Aaltonen suggests that the discovery of complexity theory in science and the concept of chaotic and nonlinear behaviour show that cause and effect are much more complicated. However, if we can re-engineer the old philosophical tools we might better understand modern problems and find solutions to them. He suggests that there are three drivers, or forces, of causality – final cause, sensitivity to initial conditions, and circular cause.
“More than imagining and presenting the future as an extrapolation of the present, we should be looking for approaches that allow us to see and influence the future by responding to and influencing what is emerging,” Aaltonen told Sciencebase. This is the first force of causality, the sensitivity to initial conditions. The challenge and the inspiration for sense-making and strategic decision-making, he adds, lie in identifying and influencing the initial conditions of a system as they are emerging. We must prepare ourselves for coming change by identifying the initial conditions so we can shape the future to our advantage. We need foresight in other words!
In addition, circular causality can be used to model causal patterns. Activities on the very small scale do give rise to behaviour we can observe on the large scale. “The general term used for this phenomenon is ‘emergence’,” explains Aaltonen, “Consciousness is an emergent property of the brain (and the rest of the body), inflation is an emergent property of an economic system, and meaning is an emergent property of language. Emergent properties are not, however, merely effects, there is multi-way communication.” He points out that phenomena on the large scale (macro level) can affect activity on the small scale (micro-level). “Causality,” he adds, “does not simply work from micro-causes to macro-effects. There is also a top-down process at work which means that causality in complex systems is circular.”
He suggests that if something outside an organism is seen as a final cause, a goal or objective, then voluntary behaviour embeds the organism in the environment. “People’s goal-seeking activities become sensitive to final conditions,” he explains. Small variations in the way a larger environment responds can and should dramatically influence how we ourselves respond to those changes. “This way, final cause becomes a target formed from continuous reflection,” he adds.

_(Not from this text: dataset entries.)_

Lemma formatted_counters : stored_counters page = tf_counters f.
Proof.
  unfold stored_counters, first_page. rewrite formatted_sequence. pose proof (fl_counters _ Hl) as Hc.
  pose proof (fz_counters _ Hz) as Hcz. pose proof formatted_counter_bytes as Hb. unfold format_counters in Hb.
  pose proof length_formatted as Hlen. destruct (tf_counters f) as [c|].
  - destruct Hc as [-> _]. cbn [N.eqb]. f_equal.
    rewrite <- (counters_at_stored c page ltac:(lia) Hcz). f_equal. symmetry.
    apply stored_same_iff; rewrite length_counter_image; [unfold kNext; lia|done].
  - by apply N.eqb_neq in Hc as ->.
Qed.

Lemma formatted_family : family_ok page.
Proof.
  pose proof length_formatted as Hlen. pose proof format_page_size as Hp. pose proof (fl_slots _ Hl) as Hs. fold slots in Hs.
  assert (Hsmall : slots < 2 ^ 32) by (pose proof (header_page_size _ (fl_header _ Hl)); lia).
  split; rewrite ?formatted_slots, ?formatted_size, ?formatted_sequence, ?formatted_first; try done; try lia.
  - field 1%nat.
  - replace (slice kVersion 2 page) with (le_bytes 2 1); [by apply u16_of_bytes|]. symmetry. field 2%nat.
  - replace (slice kWordBytes 2 page) with (le_bytes 2 4); [by apply u16_of_bytes|]. symmetry. field 3%nat.
  - replace (slice kSlots 4 page) with (le_bytes 4 slots); [by apply u32_of_bytes|]. symmetry. field 4%nat.
  - apply (fl_sequence _ Hl).
Qed.

Lemma formatted_frame : frame_ok None page.
Proof.
  destruct (header_image_framed _ (fz_header _ Hz)) as [Hframed _]. pose proof (fl_counters _ Hl) as Hc.
  pose proof formatted_counters as Hst. unfold stored_counters in Hst.
  split; rewrite ?formatted_header_at, ?formatted_header, ?formatted_sequence, ?formatted_chain, ?formatted_next.
  - split; [done|]. apply header_error_none, (fl_header _ Hl).
  - apply (fl_type _ Hl).
  - apply (fl_flags _ Hl).
  - apply formatted_family.
  - field 8%nat.
  - apply (fl_links _ Hl).
  - field 11%nat.
  - intros Hfirst. rewrite formatted_counter_bytes. unfold format_counters. rewrite Hfirst in Hst. by rewrite <- Hst.
  - intros Hfirst. rewrite Hfirst in Hst. rewrite <- Hst in Hc. by destruct Hc.
Qed.

Lemma formatted_word slot : slot < slots -> word_at page slot = Some unused_word.
Proof.
  intros Hs. pose proof length_formatted as Hlen.
  assert (Hz4 : slice (WordOffset slot) 4 page = replicate 4 0).
  { assert (Hwords : slice 512 words page = replicate words 0) by (pose proof length_header; pose proof (length_format_counters f);
      apply (formatted_chunk 12); [reflexivity|unfold format_layout; pose proof (eq_refl : length kTransactionStatePageMagic = 8%nat); layout_size|by rewrite length_replicate]).
    rewrite word_offset. unfold slice in *. rewrite <- drop_drop, <- (take_drop words (drop 512 page)), Hwords.
    rewrite drop_app_le by (rewrite length_replicate; unfold words; lia). rewrite drop_replicate, take_app_le by (rewrite length_replicate; unfold words; lia).
    rewrite take_replicate. f_equal. unfold words. lia. }
  unfold word_at. by rewrite Hz4.
Qed.

Lemma formatted_page :
  page_of page = Some (mkTipPage (tf_header f) (tf_tip_sequence f) (tf_header_chain_page f) (tf_next_tip_page f) (tf_counters f)
    (replicate (N.to_nat slots) unused_word)).
Proof.
  apply page_of_iff. split; [apply formatted_frame|]. split.
  - intros slot Hs. rewrite formatted_slots in Hs. exists unused_word. split; [by apply formatted_word|by left].
  - unfold page_at. rewrite formatted_header_at, formatted_sequence, formatted_chain, formatted_next, formatted_counters. f_equal.
    unfold words_at. rewrite formatted_slots. symmetry. apply list_eq. intros i. rewrite list_lookup_fmap.
    destruct (decide (i < N.to_nat slots)%nat) as [Hi|Hi].
    + rewrite lookup_seq_lt, lookup_replicate_2 by lia. cbn. by rewrite formatted_word by lia.
    + rewrite lookup_seq_ge, !lookup_ge_None_2 by (rewrite ?length_replicate; lia). done.
Qed.
End formatted.

(** ** One page, one image *)

Definition page_image (p : tip_page) : list N :=
  mjoin [header_image (tp_header p); kTransactionStatePageMagic; le_bytes 2 1; le_bytes 2 4;
         le_bytes 4 (N.of_nat (length (tp_words p))); le_bytes 8 (tp_sequence p);
         le_bytes 8 (tp_sequence p * N.of_nat (length (tp_words p))); le_bytes 8 (tp_header_chain p); replicate 88 0;
         le_bytes 8 (tp_next_page p);
         match tp_counters p with Some c => counter_image c | None => replicate 56 0 end; replicate 192 0] ++
  mjoin (word_image <$> tp_words p).
Definition record_layout (r : TransactionHeaderRecord) : list (list N) :=
  [le_bytes 2 1; le_bytes 2 256; [authority_byte (hr_authority r)]; [hr_intent r]; [hr_isolation_profile r];
   [if hr_read_only r then 1 else 0]; le_bytes 8 (hr_transaction_order r);
   uuid_bytes (hr_database_uuid r); uuid_bytes (hr_transaction_uuid r); uuid_bytes (hr_engine_instance_uuid r);
   uuid_bytes (hr_principal_or_agent_uuid r); uuid_bytes (hr_attachment_uuid r); uuid_bytes (hr_session_uuid r);
   uuid_bytes (hr_policy_snapshot_uuid r); uuid_bytes (hr_security_snapshot_uuid r); uuid_bytes (hr_start_snapshot_uuid r);
   uuid_bytes (hr_durable_operation_uuid r); uuid_bytes (hr_recovery_attempt_uuid r); uuid_bytes (hr_cluster_uuid r);
   uuid_bytes (hr_cluster_transaction_uuid r);
   le_bytes 8 (hr_cluster_epoch r); le_bytes 4 (hr_intent_generation r); [tip_byte (hr_final_state r)]; replicate 3 0;
   le_bytes 8 (hr_commit_time_utc_ns r); le_bytes 8 (hr_completed_at_utc_ns r)].

Definition record_image (r : TransactionHeaderRecord) : list N := mjoin (record_layout r).

Lemma uuid_lengths r : record_sized r ->
  length (uuid_bytes (hr_database_uuid r)) = 16%nat /\ length (uuid_bytes (hr_transaction_uuid r)) = 16%nat /\
  length (uuid_bytes (hr_engine_instance_uuid r)) = 16%nat /\ length (uuid_bytes (hr_principal_or_agent_uuid r)) = 16%nat /\
  length (uuid_bytes (hr_attachment_uuid r)) = 16%nat /\ length (uuid_bytes (hr_session_uuid r)) = 16%nat /\
  length (uuid_bytes (hr_policy_snapshot_uuid r)) = 16%nat /\ length (uuid_bytes (hr_security_snapshot_uuid r)) = 16%nat /\
  length (uuid_bytes (hr_start_snapshot_uuid r)) = 16%nat /\ length (uuid_bytes (hr_durable_operation_uuid r)) = 16%nat /\
  length (uuid_bytes (hr_recovery_attempt_uuid r)) = 16%nat /\ length (uuid_bytes (hr_cluster_uuid r)) = 16%nat /\
  length (uuid_bytes (hr_cluster_transaction_uuid r)) = 16%nat.
Proof. intros Hz. pose proof (rz_uuids r Hz) as H. unfold UuidFields, sized_uuid in H. rewrite !Forall_cons in H. tauto. Qed.

Lemma length_record_image r : record_sized r -> length (record_image r) = 256%nat.
Proof.
  intros Hz. pose proof (uuid_lengths r Hz). destruct_and?. unfold record_image, record_layout. cbn [mjoin list_join].
  rewrite !length_app, !length_le_bytes, !length_replicate. cbn [length]. lia.
Qed.
(* ===== verification/InventoryChainFacts.v ===== *)
(** * Facts about the chain reader

    The files in order, page zero of each, one step of the walk and the whole walk. *)

From S2P Require Import Prelude Platform Uuid TransactionState Inventory Horizon InventoryEvolution.
From S2P Require Import Bytes PageFrame InventoryPage InventoryPageFacts NativeInventoryPage.
From S2P Require Import BorrowedFacts PageFrameFacts NativeInventoryPageFacts FilespacePageZero.
From S2P Require Import FilespacePageZeroFacts InventoryChain.

(** ** The files in order *)

(** In filespace order without repetition. *)
Definition strictly_ordered (fss : list NativeFilespaceDevice) : Prop :=
  forall i j a b, (i < j)%nat -> fss !! i = Some a -> fss !! j = Some b -> fs_le a b /\ nf_filespace_uuid a <> nf_filespace_uuid b.

Lemma bytes_leb_refl a : bytes_leb a a = true.
Proof. by destruct (ko_total _ bytes_order a a). Qed.

Lemma fs_le_anti a b : fs_le a b -> fs_le b a -> nf_filespace_uuid a = nf_filespace_uuid b.
Proof. unfold fs_le. intros H1 H2. apply uuid_bytes_inj. by apply (ko_anti _ bytes_order). Qed.

#[export] Instance fs_le_trans : Transitive fs_le.
Proof. intros a b c. unfold fs_le. apply (ko_trans _ bytes_order). Qed.
#[export] Instance fs_le_total : Total fs_le.
Proof. intros a b. unfold fs_le. apply (ko_total _ bytes_order). Qed.

Lemma sorted_lookup {A} (R : A -> A -> Prop) (l : list A) i j a b :
  StronglySorted R l -> (i < j)%nat -> l !! i = Some a -> l !! j = Some b -> R a b.
Proof.
  intros Hs Hij Ha Hb. rewrite <- (take_drop j l) in Hs. apply (StronglySorted_app_1_elem_of _ _ _ _ _ Hs).
  - apply list_elem_of_lookup. exists i. by rewrite lookup_take_lt.
  - apply list_elem_of_lookup. exists 0%nat. by rewrite lookup_drop, Nat.add_0_r.
Qed.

Understanding the interplay between these three causal forces is key to planning. It is ironic, he says, that we seem to place a natural emphasis on stories as efficient tools for understanding the world, given that strong stories of the past and the future themselves focus our attention and goals and so are reductive in nature, essentially bringing nothing new to the table.
“There is a need to integrate multiple views into strong and dominant stories and into sensemaking in order to add sensitivity to our understanding of the changes occurring in our world,” he argues. Moreover, strong stories actually drive us towards unobtainable goals in almost every walk of life whereas the essential properties of final cause, sensitivity to initial conditions and circular cause and their interplay demonstrate that causal relationships are shifting shapes in a nonlinear world. “If we are to understand the environments we live in, we require approaches that are reflexive, self-critical and nonlinear,” Aaltonen adds. That sentiment applies equally to stifling poverty and responding to climate change, managing a business or carrying out a scientific experiment.